She was taken from a field (a fence post was broken as there is no gate) next to the road on the Staffordshire/Cheshire border in Mow Cop, near Congleton. 
We miss her very much and are very concerned for her welfare. If you have any information please contact us.
Graham Hughes and Family
Romany Shetland Pony Stud
01782 512602 or 07791118103 [image]http://www.shetlandponyweb.com/[/image]  romany34@tiscali.co.uk *STOLEN*


----------



## SonnysHumanSlave (15 November 2009)

i saw this on ebay, poor pony, hope you find her soon!!


----------



## Romany34 (15 November 2009)

Thank you for adding kismet's photo, I wasn't sure how to do it.


----------



## V1NN (15 November 2009)

Awww bless her i hope she is found safe and well soon x


----------



## Tinseltoes (15 November 2009)

Hope you find her soon.


----------



## lily1 (17 November 2009)

fingers crossed for her safe return


----------



## Equestrian92 (17 November 2009)

Be positive, I cant imagine what your going through but my thoughts are with you, x


----------



## Tinseltoes (18 November 2009)

Any news yet?????


----------



## Romany34 (24 November 2009)

No news of Kismet yet.

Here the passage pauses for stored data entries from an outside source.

(** The four functions return a result when the fuel covers the weight. *)
Lemma parser_functions_total (fuel : nat) :
  (∀ p, parser_wf p → (3 * parser_weight p + 1 <= fuel)%nat →
     ∃ node p', parser_parse_primary fuel p = Some (node, p') ∧ parser_le p p')
  ∧ (∀ p left precedence, parser_wf p → (3 * parser_weight p + 1 <= fuel)%nat →
     ∃ node p', parser_binary_loop fuel p left precedence = Some (node, p')
                ∧ parser_le p p')
  ∧ (∀ p precedence, parser_wf p → (3 * parser_weight p + 2 <= fuel)%nat →
     ∃ node p', parser_parse_expression_precedence fuel p precedence = Some (node, p')
                ∧ parser_le p p')
  ∧ (∀ p, parser_wf p → (3 * parser_weight p + 3 <= fuel)%nat →
     ∃ node p', parser_parse_expression fuel p = Some (node, p') ∧ parser_le p p').
Proof.
  induction fuel as [|fuel (IHprimary & IHloop & IHprec & IHexpr)].
  { split_and!; intros; lia. }
  split_and!.
  - (* parser_parse_primary *)
    intros p Hwf Hfuel. rewrite parser_parse_primary_S.
    destruct (parser_current_token p) as [token|] eqn:Htoken;
      [|by eexists _, _; split; [done|split]].
    destruct (parser_advance_total p Hwf)
      as (p1 & Hadv & Hwf1 & Hw1 & _ & _ & _).
    assert (token_type token ≠ TOKEN_EOF → parser_weight p1 < parser_weight p)%nat
      as Hlt.
    { intros Hne. unfold parser_weight at 2.
      rewrite Htoken, (token_weight_not_eof token Hne). lia. }
    destruct (decide (token_type token = TOKEN_LEFT_PAREN)) as [Hparen|_].
    + rewrite Hadv. cbn [mbind option_bind].
      assert (parser_weight p1 < parser_weight p)%nat as Hlt1
        by (apply Hlt; by rewrite Hparen).
      destruct (IHexpr p1 Hwf1) as (expr & p2 & -> & Hwf2 & Hw2); [lia|].
      cbn [mbind option_bind].
      destruct (is_error_node expr); [eexists _, _; split; [done|split; [done|lia]]|].
      cbv zeta. destruct (bool_decide _).
      * destruct (parser_advance_total p2 Hwf2)
          as (p3 & -> & Hwf3 & Hw3 & _ & _ & _).
        eexists _, _; split; [done|]. split; [done|].
        unfold parser_weight in Hw2 at 1. lia.
      * eexists _, _; split; [done|]. split; [done|].
        change (parser_weight (parser_set_error p2 _)) with (parser_weight p2). lia.
    + destruct (primary_node token) as [node|] eqn:Hnode.
      * rewrite Hadv. eexists _, _; split; [done|]. split; [done|].
        specialize (Hlt (primary_node_not_eof _ _ Hnode)). lia.
      * eexists _, _; split; [done|]. by apply parser_set_error_le.
  - (* parser_binary_loop *)
    intros p left precedence Hwf Hfuel. rewrite parser_binary_loop_S.
    destruct (parser_current_token p) as [token|] eqn:Htoken;
      [|by eexists _, _; split; [done|split]].
    destruct (parser_is_binary_operator (token_type token)) eqn:Hop; simpl;
      [|by eexists _, _; split; [done|split]].
    destruct (_ <? _); [by eexists _, _; split; [done|split]|].
    destruct (parser_advance_total p Hwf)
      as (p1 & -> & Hwf1 & Hw1 & _ & _ & _).
    assert (parser_weight p1 < parser_weight p)%nat as Hlt.
    { unfold parser_weight at 2.
      rewrite Htoken, (token_weight_not_eof token (binary_operator_not_eof _ Hop)).
      lia. }
    cbn [mbind option_bind].
    destruct (IHprec p1 (parser_get_precedence (token_type token) + 1) Hwf1)
      as (right_ & p2 & -> & Hwf2 & Hw2); [lia|].
    cbn [mbind option_bind].
    destruct (is_error_node right_); [eexists _, _; split; [done|split; [done|lia]]|].
    edestruct (IHloop p2) as (node & p3 & -> & Hwf3 & Hw3); [done|lia|].
    eexists _, _; split; [done|split; [done|lia]].
  - (* parser_parse_expression_precedence *)
    intros p precedence Hwf Hfuel. rewrite parser_parse_expression_precedence_S.
    destruct (parser_current_token p) as [token|] eqn:Htoken;
      [|by eexists _, _; split; [done|split]].
    destruct (IHprimary p Hwf) as (left_ & p1 & -> & Hwf1 & Hw1); [lia|].
    cbn [mbind option_bind].
    destruct (is_error_node left_); [by eexists _, _; split; [done|split]|].
    edestruct (IHloop p1) as (node & p2 & -> & Hwf2 & Hw2); [done|lia|].
    eexists _, _; split; [done|split; [done|lia]].
  - (* parser_parse_expression *)
    intros p Hwf Hfuel. rewrite parser_parse_expression_S.
    destruct (parser_current_token p) as [token|] eqn:Htoken;
      [|by eexists _, _; split; [done|split]].
    destruct (IHprec p 1 Hwf) as (node & p1 & -> & Hle); [lia|].
    by eexists _, _.
Qed.

Lemma parser_advance_current (p p' : Parser) :
  parser_advance p = Some p' →
  is_Some (parser_current_token p')
  ∧ parser_had_error p' = parser_had_error p
  ∧ parser_last_error p' = parser_last_error p.
Proof.
  unfold parser_advance. destruct (lexer_next_token _) as [[token l]|]; [|done].
  intros [= <-]. simpl. by split_and!; [eexists|..].
Qed.

Lemma primary_node_not_error (token : Token) (node : ASTNode) :
  primary_node token = Some node → is_error_node node = false.
Proof.
  unfold primary_node. destruct (token_type token); try done; by intros [= <-].
Qed.

(** The error flag is set and a diagnostic is kept. *)
Definition parser_flagged (p : Parser) : Prop :=
  parser_had_error p = true ∧ is_Some (parser_last_error p).

(** Below [parser_parse], a node of kind Error comes with the flag set. *)
Lemma parser_functions_flag_errors (fuel : nat) :
  (∀ p node p', is_Some (parser_current_token p) →
     parser_parse_primary fuel p = Some (node, p') →
     is_error_node node = true → parser_flagged p')
  ∧ (∀ p left precedence node p', is_error_node left = false →
     parser_binary_loop fuel p left precedence = Some (node, p') →
     is_error_node node = true → parser_flagged p')
  ∧ (∀ p precedence node p', is_Some (parser_current_token p) →
     parser_parse_expression_precedence fuel p precedence = Some (node, p') →
     is_error_node node = true → parser_flagged p')
  ∧ (∀ p node p', is_Some (parser_current_token p) →
     parser_parse_expression fuel p = Some (node, p') →
     is_error_node node = true → parser_flagged p').
Proof.
  induction fuel as [|fuel (IHprimary & IHloop & IHprec & IHexpr)].
  { by split_and!. }
  split_and!.
  - intros p node p' [token Htoken]. rewrite parser_parse_primary_S, Htoken.
    destruct (decide (token_type token = TOKEN_LEFT_PAREN)) as [Hparen|_].
    + destruct (parser_advance p) as [p1|] eqn:Hadv; [|done].
      cbn [mbind option_bind].
      destruct (parser_parse_expression fuel p1) as [[expr p2]|] eqn:Hexpr; [|done].
      cbn [mbind option_bind].
      destruct (is_error_node expr) eqn:Herr.
      * intros [= <- <-] _. eapply IHexpr; [|done..].
        apply (parser_advance_current _ _ Hadv).
      * cbv zeta. destruct (bool_decide _).
        -- destruct (parser_advance p2); [|done]. intros [= <- <-]. congruence.
        -- intros [= <- <-] _. by split; [|eexists].
    + destruct (primary_node token) as [node0|] eqn:Hnode.
      * destruct (parser_advance p); [|done]. intros [= <- <-].
        rewrite (primary_node_not_error _ _ Hnode). done.
      * intros [= <- <-] _. by split; [|eexists].
  - intros p left precedence node p' Hleft. rewrite parser_binary_loop_S.
    destruct (parser_current_token p) as [token|]; [|intros [= <- <-]; congruence].
    destruct (negb _); [intros [= <- <-]; congruence|].
    destruct (_ <? _); [intros [= <- <-]; congruence|].
    destruct (parser_advance p) as [p1|] eqn:Hadv; [|done].
    cbn [mbind option_bind].
    destruct (parser_parse_expression_precedence fuel p1 _)
      as [[right_ p2]|] eqn:Hright; [|done].
    cbn [mbind option_bind].
    destruct (is_error_node right_) eqn:Herr.
    + intros [= <- <-] _. eapply IHprec; [|done..].
      apply (parser_advance_current _ _ Hadv).
    + apply IHloop. done.
  - intros p precedence node p' [token Htoken].
    rewrite parser_parse_expression_precedence_S, Htoken.
    destruct (parser_parse_primary fuel p) as [[left_ p1]|] eqn:Hprimary; [|done].
    cbn [mbind option_bind].
    destruct (is_error_node left_) eqn:Herr.
    + intros [= <- <-] _. eapply IHprimary; [|done..]. by eexists.
    + by apply IHloop.
  - intros p node p' [token Htoken]. rewrite parser_parse_expression_S, Htoken.
    apply IHprec. by eexists.
Qed.

(** The type of the first token of a source text. *)
Definition first_token_type (source : string) : option TokenType :=
  (λ r, token_type r.1) <$> lexer_next_token (lexer_create source).
(** The stored mode, once there is one, is the last value written to the
    mode register. *)
Definition mode_in_step (s : LoRa) : Prop :=
  match _mode s with
  | Some m => last_op_mode (spi_log s) = Some m
  | None => True
  end.

(** No other bus transaction of the methods can be taken for a write to
    the mode register. *)
Definition registers_apart : Prop :=
  Forall (fun r => Z.lor r 0x80 <> Z.lor REG_01_OP_MODE 0x80)
    [REG_40_DIO_MAPPING1; REG_0D_FIFO_ADDR_PTR; REG_22_PAYLOAD_LENGTH;
     REG_12_IRQ_FLAGS]
  /\ Forall (fun r => r <> Z.lor REG_01_OP_MODE 0x80)
       [REG_12_IRQ_FLAGS; REG_13_RX_NB_BYTES; REG_10_FIFO_RX_CURRENT_ADDR;
        REG_00_FIFO; REG_19_PKT_SNR_VALUE; REG_1A_PKT_RSSI_VALUE].

(** [on_recv] has never been called with an ACK. *)
Definition no_ack_delivered (s : LoRa) : Prop :=
  Forall (fun p => Z.land (header_flags p) FLAGS_ACK = 0) (recv_log s).

End InvariantNames.

(** The same for the registers the constructor writes after it has entered
    standby. *)
Definition init_registers_apart {K : Constants} {I : InitConstants} : Prop :=
  Forall (fun r => Z.lor r 0x80 <> Z.lor REG_01_OP_MODE 0x80)
    [REG_1D_MODEM_CONFIG1; REG_1E_MODEM_CONFIG2; REG_26_MODEM_CONFIG3;
     REG_20_PREAMBLE_MSB; REG_21_PREAMBLE_LSB; REG_06_FRF_MSB;
     REG_07_FRF_MID; REG_08_FRF_LSB; REG_4D_PA_DAC; REG_09_PA_CONFIG].

(** A call of the constructor with the default frequency and modem
    configuration, 23 dBm asked for, on a chip that answers. *)
Definition bench : construction :=
  __init__ (K:=sx127x) (I:=sx127x_init) (Some 0) 0x80 [] 0 25 1 None
    (Int 915) 23 Bw125Cr45Sf128 false false None 0.

(** The frame [send] builds on device 1, with [reversing_cipher], for the
    data [b"hi"] sent to device 2 with id 7 and no flags. *)
Definition hi_encrypted : list Z :=
  [2; 1; 7; 0] ++ rev ([2; 104; 105] ++ repeat 0 13).

(** * Properties *)

(** ** Encryption framing *)

Lemma math_ceil_div_16 (a : Z) : math_ceil_div a 16 = (a + 15) / 16.
Proof.
  unfold math_ceil_div, Qceiling, Qfloor. cbn.
  rewrite Z.mul_1_r.
  Z.div_mod_to_equations. lia.
Qed.

Lemma padding_length (n : Z) :
  0 <= n ->
  0 <= math_ceil_div (n + 1) 16 * 16 - (n + 1) < 16
  /\ (n + 1 + (math_ceil_div (n + 1) 16 * 16 - (n + 1))) mod 16 = 0.
Proof.
  intros Hn. rewrite math_ceil_div_16.
  split.
  - Z.div_mod_to_equations. lia.
  - replace (n + 1 + ((n + 1 + 15) / 16 * 16 - (n + 1)))
      with ((n + 1 + 15) / 16 * 16) by lia.
    apply Z.mod_mul. lia.
Qed.

Lemma bytes_singleton (n : Z) : 0 <= n <= 255 -> bytes [n] = inr [n].
Proof.
  intros [H0 H1]. unfold bytes. cbn.
  apply Z.leb_le in H0, H1. now rewrite H0, H1.
Qed.

Lemma py_slice_frame (p pad : list Z) :
  py_slice (Z.of_nat (length p) :: p ++ pad) 1 (Z.of_nat (length p) + 1) = p.
Proof.
  unfold py_slice.
  assert (Hlt : (Z.of_nat (length p) + 1 <? 0) = false)
    by (apply Z.ltb_ge; lia).
  rewrite Hlt. change (Z.to_nat 1) with 1%nat. cbn [skipn].
  rewrite Z.min_r by (cbn [length]; rewrite Nat2Z.inj_succ, length_app; lia).
  replace (Z.of_nat (length p) + 1 - 1) with (Z.of_nat (length p)) by lia.
  rewrite Nat2Z.id.
  rewrite firstn_app, Nat.sub_diag, firstn_all. cbn. apply app_nil_r.
Qed.
(** * Hub-and-spoke orchestrator of LC.py

    A shallow embedding of the star graph of [src/LC.py]: the shared
    [AgentState], the [hub] node, the spoke factory [make_spoke], the routing
    function [route_from_hub], the graph wiring and the executor loop that
    drives it, followed by the properties the specification states about
    them.

    What lies outside the repository is kept abstract or minimal:
    - the language model behind [llm.invoke] is an oracle [llm], a function
      of the number of calls made before and of the request, that answers
      with a message or fails;
    - the graph library is reduced to what the script uses of it: nodes that
      return partial updates, the reducers of the state schema, one
      conditional edge out of the hub, one plain edge from every spoke back
      to the hub, and a bound on the number of node executions. *)

From stdpp Require Import base option list strings pretty.

Local Open Scope string_scope.
Local Open Scope list_scope.
Local Open Scope nat_scope.

(** ** Messages and the shared state *)

(** The three kinds of transcript entry the script handles: the
    [{"role": "system", ...}] dictionaries that lead a request, the
    [HumanMessage] that seeds a run, and the replies of the model. *)
Inductive Role := system | human | ai.

Record Message := mkMessage { role : Role; content : string }.

#[global] Instance Role_eq_dec : EqDecision Role.
Proof. solve_decision. Defined.

#[global] Instance Message_eq_dec : EqDecision Message.
Proof. solve_decision. Defined.

(** [class AgentState(TypedDict)]. A Python dictionary may lack any of its
    keys, and the partial updates the nodes return are dictionaries over the
    same keys, so every field is optional. *)
Record AgentState := mkState {
  messages : option (list Message);
  next : option string;
  visited : option (list string)
}.

(** [END], the name the graph library gives to the terminal point. *)
Definition END : string := "__end__".
(** C2 at work: each of the five operations while the service is
    unreachable, with a title typed and the second row in edit. *)
Lemma failed_call_keeps_tasks_witness :
  let s := sys_of {| tasks := three_tasks; task := lit "buy milk";
                     editingIndex := Some 1; editedTask := lit "call dad";
                     filter := lit "all"; darkMode := false |} () in
  Forall (λ op,
    ∃ r,
      spec_request show_N op (app s) = Some r ∧
      server_down r (world s) = (Rejected (lit "Network Error"), ()) ∧
      app (final (perform show_N server_down op s)) = app s ∧
      ∃ label message,
        events (perform show_N server_down op s) =
          [Http r false; ConsoleError label (AxiosError (lit "Network Error"));
           AlertShown (lit "Error") message])
    [fetchAll; create; toggle 2%N true; update 1; remove 2%N].
Proof.
  intros s.
  repeat (apply Forall_cons; split;
    [eexists; split; [reflexivity|]; split; [reflexivity|];
     match goal with
     | |- context [perform show_N server_down ?op s] =>
         match goal with
         | |- context [Http ?r false] =>
             exact (proj1 (failed_call_keeps_tasks show_N server_down op s r
                             (Rejected (lit "Network Error")) ()
                             eq_refl eq_refl)
                      (lit "Network Error") eq_refl)
         end
     end|]).
  apply Forall_nil_2.
Defined.

(** C4 at work: a space, a tab and a no-break space. *)
Lemma blank_title_is_noop_witness :
  let s := sys_of (typed three_tasks [32; 9; 160]%N) three_tasks in
  blank (task (app s)) ∧
  addTask server_static s = {| result := Normal (); final := s; events := [] |}.
Proof.
  intros s.
  assert (Hb : blank (task (app s))) by by_evaluation.
  split; [exact Hb|].
  apply (blank_title_is_noop server_static s Hb).
Defined.

(** C5 at work: the service accepts the request, the list is asked for. *)
Lemma create_then_refetch_witness :
  let s := sys_of (typed [] (lit "buy milk")) three_tasks in
  ¬ blank (task (app s)) ∧
  ∃ ok rest,
    events (addTask server_static s) =
      Http {| method := POST; url := apiUrl ++ lit "/create/";
              body := Some {| body_title := lit "buy milk";
                              body_completed := false |} |} ok :: rest ∧
    (if ok
     then ∃ ok' rest', rest = Http {| method := GET; url := apiUrl ++ lit "/fetch/"; body := None |} ok' :: rest' ∧
                       ∀ r ok'', Http r ok'' ∉ rest'
     else ∀ r ok', Http r ok' ∉ rest).
Proof.
  intros s.
  assert (Hb : ¬ blank (task (app s))) by by_evaluation.
  split; [exact Hb|].
  apply (create_then_refetch server_static s Hb).
Defined.

(** C5 as stated fails: with a proper title typed and the service
    unreachable, the creation request is sent and no re-fetch follows. *)
Lemma create_rejected_no_refetch :
  let s := sys_of (typed three_tasks (lit "buy milk")) () in
  ¬ blank (task (app s)) ∧
  events (addTask server_down s) =
    [Http (create_request {| body_title := lit "buy milk";
                             body_completed := false |}) false;
     ConsoleError (lit "Error adding task:") (AxiosError (lit "Network Error"));
     AlertShown (lit "Error") (lit "Could not add task. Please try again later.")] ∧
  ¬ (∃ ok, Http fetch_request ok ∈ events (addTask server_down s)).
Proof.
  intros s. split; [by_evaluation|]. split; [reflexivity|].
  intros [ok Hin]. destruct ok; revert Hin; by_evaluation.
Qed.

(** C6 at work: the second row is renamed, its flag goes along. *)
Lemma update_keeps_completed_witness :
  let s := sys_of (editing three_tasks (lit "all") 1 (lit "call dad")) three_tasks in
  tasks (app s) !! 1 = Some call_mom ∧
  ∃ ok rest,
    events (confirmEdit show_N server_static 1 s) =
      Http {| method := PUT;
              url := apiUrl ++ lit "/" ++ show_N 2%N ++ lit "/update/";
              body := Some {| body_title := lit "call dad";
                              body_completed := true |} |} ok :: rest ∧
    (if ok
     then ∃ ok' rest', rest = Http {| method := GET; url := apiUrl ++ lit "/fetch/"; body := None |} ok' :: rest' ∧
                       ∀ r ok'', Http r ok'' ∉ rest'
     else ∀ r ok', Http r ok' ∉ rest).
Proof.
  intros s. split; [reflexivity|].
  apply (update_keeps_completed show_N server_static s 1 call_mom eq_refl).
Defined.

(** C6 as stated fails: with the service unreachable the update request is
    sent and no re-fetch follows. *)
Lemma update_rejected_no_refetch :
  let s := sys_of (editing three_tasks (lit "all") 1 (lit "call dad")) () in
  tasks (app s) !! 1 = Some call_mom ∧
  events (confirmEdit show_N server_down 1 s) =
    [Http (update_request show_N 2%N
             {| body_title := lit "call dad"; body_completed := true |}) false;
     ConsoleError (lit "Error updating task:") (AxiosError (lit "Network Error"));
     AlertShown (lit "Error") (lit "Could not update task. Please try again later.")] ∧
  ¬ (∃ ok, Http fetch_request ok ∈ events (confirmEdit show_N server_down 1 s)).
Proof.
  intros s. split; [reflexivity|]. split; [reflexivity|].
  intros [ok Hin]. destruct ok; revert Hin; by_evaluation.
Qed.

(** C7 at work: each of the four operations that change something, with
    a title typed and the second row in edit, against a service that
    accepts everything, and a deletion against one that is unreachable. *)
Lemma one_refetch_after_success_witness :
  let st := {| tasks := three_tasks; task := lit "buy milk";
               editingIndex := Some 1; editedTask := lit "call dad";
               filter := lit "all"; darkMode := false |} in
  Forall (λ op,
    op ≠ fetchAll ∧
    ∃ r,
      spec_request show_N op st = Some r ∧
      server_static r three_tasks = (Resolved three_tasks, three_tasks) ∧
      ∃ ok rest,
        events (perform show_N server_static op (sys_of st three_tasks)) =
          Http r true :: Http {| method := GET; url := apiUrl ++ lit "/fetch/"; body := None |} ok :: rest ∧
        ∀ r' ok', Http r' ok' ∉ rest)
    [create; toggle 2%N true; update 1; remove 2%N] ∧
  ∃ r,
    spec_request show_N (remove 2%N) st = Some r ∧
    server_down r () = (Rejected (lit "Network Error"), ()) ∧
    ∃ rest,
      events (perform show_N server_down (remove 2%N) (sys_of st ())) =
        Http r false :: rest ∧
      ∀ r' ok', Http r' ok' ∉ rest.
Proof.
  intros st. split.
  - repeat (apply Forall_cons; split;
      [split; [discriminate|];
       eexists; split; [reflexivity|]; split; [reflexivity|];
       match goal with
       | |- context [perform show_N server_static ?op ?s] =>
           match goal with
           | |- context [Http ?r true] =>
               exact (one_refetch_after_success show_N server_static op s r
                        (Resolved three_tasks) three_tasks
                        ltac:(discriminate) eq_refl eq_refl)
           end
       end|]).
    apply Forall_nil_2.
  - eexists. split; [reflexivity|]. split; [reflexivity|].
    exact (one_refetch_after_success show_N server_down (remove 2%N) (sys_of st ())
             (delete_request show_N 2%N) (Rejected (lit "Network Error")) ()
             ltac:(discriminate) eq_refl eq_refl).
Defined.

It's like she has disappeared off the face of the earth. The family are devastated. We keep adding her to websites (here and in Ireland, Belgium and Holland) hoping that someone will recognise her.


----------



## Katiecake (18 November 2010)

I know this is an old thread but did you ever find Kismet? So sad reading through these and not knowing the outcomes. Hope she's back with you x


----------



## Cuffey (18 November 2010)

No Romany Kismet is still missing on Stolen Horse Register


----------



## Tinseltoes (19 November 2010)

Awww how sad,hope she is found soon.


----------



## Romany34 (15 March 2017)

Just to let people know, we never got Kismet back.


----------



## Tyssandi (15 March 2017)

awwww  so sorry live in hope that one day she will come home


----------